His calm in his hospital bed perhaps remakes him as the legend I've always seen him as being. When I told him he scared a lot of us, he told me, between machine assisted gulps of air, that he was scared too. Then, he smiled, like it was all a joke, like it was nothing at all, and squeezed my hand with a firmness that said he was right, that none of this was serious. After that, he turned his gaze back up to the ceiling and struggled with each and every breath, hiccuping with a strangely soft, high sound, that should come from a bird, not my grandfather.

His chances don't look very good. He lives 900 miles away and hasn't really gotten a chance to get to know my son. Like my great-grandparents, my grandpa will exist more as a story for Chunk, but there will be a lot of stories to tell. Some of those stories will be funny, others sad, some beautiful, and others inspiring.

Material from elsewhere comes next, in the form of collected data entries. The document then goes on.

(** * IBIS_Sender: the telegram pipeline of [IBIS_Sender_MQTT.ino]

    A shallow embedding of the sketch's C code.  Arrays are lists of cells,
    a [char*] is the list of cells from the pointed-to position to the end of
    its array, and every access outside an array, or to a cell that was never
    written, is a [Fault].  The sinks (debug serial port, IBIS serial port,
    lighting pin) are traces inside the [World] record. *)

From Stdlib Require Import ZArith Lia String Ascii.
From stdpp Require Import base list.

Local Open Scope Z_scope.

(** ** Results of C code: a value, or undefined behaviour *)

Inductive fault : Set :=
| OutOfBounds      (* access outside the array *)
| Uninitialised    (* read of a cell that was never written *)
| OutOfFuel.       (* loop bound of the model exhausted; never reached *)

Inductive result (A : Type) : Type :=
| Ok (a : A)
| Fault (f : fault).
Arguments Ok {A} a.
Arguments Fault {A} f.

Definition bind {A B : Type} (r : result A) (k : A -> result B) : result B :=
  match r with
  | Ok a => k a
  | Fault f => Fault f
  end.

Notation "'let*' x ':=' e 'in' k" := (bind e (fun x => k))
  (at level 10, x name, e at level 100, k at level 200).

(** ** Memory: arrays of cells *)

(** A cell holds a byte ([Some c], [0 <= c < 256]) or was never written. *)
Abbreviation cell := (option Z).
Abbreviation buffer := (list (option Z)).

(** [char a[n];] on the stack. *)
Definition uninit (n : nat) : buffer := replicate n None.

(** The code points of a string literal, without terminator. *)
Definition bytes (s : string) : list Z :=
  (fun a => Z.of_N (N_of_ascii a)) <$> list_ascii_of_string s.

(** A string literal in memory: its characters and the terminating NUL. *)
Definition lit (s : string) : buffer := (Some <$> bytes s) ++ [Some 0].

Definition load (p : buffer) (i : nat) : result Z :=
  match p !! i with
  | Some (Some c) => Ok c
  | Some None => Fault Uninitialised
  | None => Fault OutOfBounds
  end.

Definition store (p : buffer) (i : nat) (c : Z) : result buffer :=
  if (i <? length p)%nat then Ok (<[i := Some c]> p) else Fault OutOfBounds.

(** An [int] used as an array index. *)
Definition index (i : Z) : result nat :=
  if i <? 0 then Fault OutOfBounds else Ok (Z.to_nat i).

(** Writes the bytes [l] to [p[i]], [p[i+1]], ... *)
Definition store_bytes (p : buffer) (i : nat) (l : list Z) : result buffer :=
  if (i + length l <=? length p)%nat
  then Ok (take i p ++ (Some <$> l) ++ drop (i + length l) p)
  else Fault OutOfBounds.

(** ** The C library functions the sketch calls *)

Module C.

(** The characters of the C string at [p], as [%s] reads them. *)
Fixpoint cstr (p : buffer) : result (list Z) :=
  match p with
  | [] => Fault OutOfBounds
  | None :: _ => Fault Uninitialised
  | Some c :: q => if c =? 0 then Ok [] else let* s := cstr q in Ok (c :: s)
  end.

Fixpoint strlen (p : buffer) : result nat :=
  match p with
  | [] => Fault OutOfBounds
  | None :: _ => Fault Uninitialised
  | Some c :: q => if c =? 0 then Ok 0%nat else let* n := strlen q in Ok (S n)
  end.

(** [strchr(p, c) != NULL] *)
Fixpoint strchr (p : buffer) (c : Z) : result bool :=
  match p with
  | [] => Fault OutOfBounds
  | None :: _ => Fault Uninitialised
  | Some x :: q =>
      if x =? c then Ok true else if x =? 0 then Ok false else strchr q c
  end.

(** [snprintf(dst, n, fmt, ...)], where [out] is the formatted text: at most
    [n - 1] characters are stored, then a NUL. *)
Definition snprintf (dst : buffer) (n : nat) (out : list Z) : result buffer :=
  match n with
  | O => Ok dst
  | S m => store_bytes dst 0 (take m out ++ [0])
  end.

(** [sprintf(dst, fmt, ...)] has no bound. *)
Definition sprintf (dst : buffer) (out : list Z) : result buffer :=
  store_bytes dst 0 (out ++ [0]).

Definition strcpy (dst src : buffer) : result buffer :=
  let* s := cstr src in store_bytes dst 0 (s ++ [0]).

Definition strcat (dst src : buffer) : result buffer :=
  let* n := strlen dst in
  let* s := cstr src in
  store_bytes dst n (s ++ [0]).

(** The [n] bytes [strncpy] stores: the characters of [src] up to its NUL or
    up to [n] of them, then NULs up to [n]; no NUL if [src] is longer. *)
Fixpoint strncpy_bytes (src : buffer) (n : nat) {struct n} : result (list Z) :=
  match n with
  | O => Ok []
  | S m =>
      match src with
      | [] => Fault OutOfBounds
      | None :: _ => Fault Uninitialised
      | Some c :: q =>
          if c =? 0 then Ok (replicate (S m) 0)
          else let* r := strncpy_bytes q m in Ok (c :: r)
      end
  end.

Definition strncpy (dst src : buffer) (n : nat) : result buffer :=
  let* l := strncpy_bytes src n in store_bytes dst 0 l.

Definition memcpy (dst src : buffer) (n : nat) : result buffer :=
  if (n <=? length src)%nat && (n <=? length dst)%nat
  then Ok (take n src ++ drop n dst)
  else Fault OutOfBounds.

Fixpoint strcmp (a b : buffer) : result Z :=
  match a, b with
  | Some x :: a', Some y :: b' =>
      if x =? y then (if x =? 0 then Ok 0 else strcmp a' b') else Ok (x - y)
  | None :: _, _ | _, None :: _ => Fault Uninitialised
  | _, _ => Fault OutOfBounds
  end.

Fixpoint strncmp (a b : buffer) (n : nat) {struct n} : result Z :=
  match n with
  | O => Ok 0
  | S m =>
      match a, b with
      | Some x :: a', Some y :: b' =>
          if x =? y then (if x =? 0 then Ok 0 else strncmp a' b' m)
          else Ok (x - y)
      | None :: _, _ | _, None :: _ => Fault Uninitialised
      | _, _ => Fault OutOfBounds
      end
  end.

End C.

(** ** FlipDot logic *)

(** [src[0] == a && src[1] == b]; [src[1]] is read only if the first test
    succeeds. *)
Definition pair_at (telegram : buffer) (src : nat) (a b : Z) : result bool :=
  let* c0 := load telegram src in
  if c0 =? a then (let* c1 := load telegram (src + 1) in Ok (c1 =? b))
  else Ok false.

I'm looking forward to seeing him this morning, but not because I want to say good-bye. I didn't spend two days in the car to say good-bye. I came here because I want to spend a little more time with my "bump-pa."

6 comments:

Anonymous said...

I have nothing to say other than you are in my thoughts.

Papa Bradstein said...

That's a beautiful piece of writing about your family that says a lot of good things about you as well. Our thoughts are with you.

Maria said...

Very moving. I think you should take this in his hospital room and read it to him.

I wrote a blog about my dear friend, Orna and before I posted it, I read it to her and she told me that she never knew that my feelings were so deep for her. They were and after I read the blog piece, she knew it too.

Read it to him, R.

Lainey-Paney said...

I'm sorry about his heart attack.
Stay strong for him!

Vampdaddy said...

What a wonderful tribute to him...My thoughts are with you and your family.

Sarah said...

Wow, what a great piece.

Also, despite it all, you seem to have turned out pretty darn well.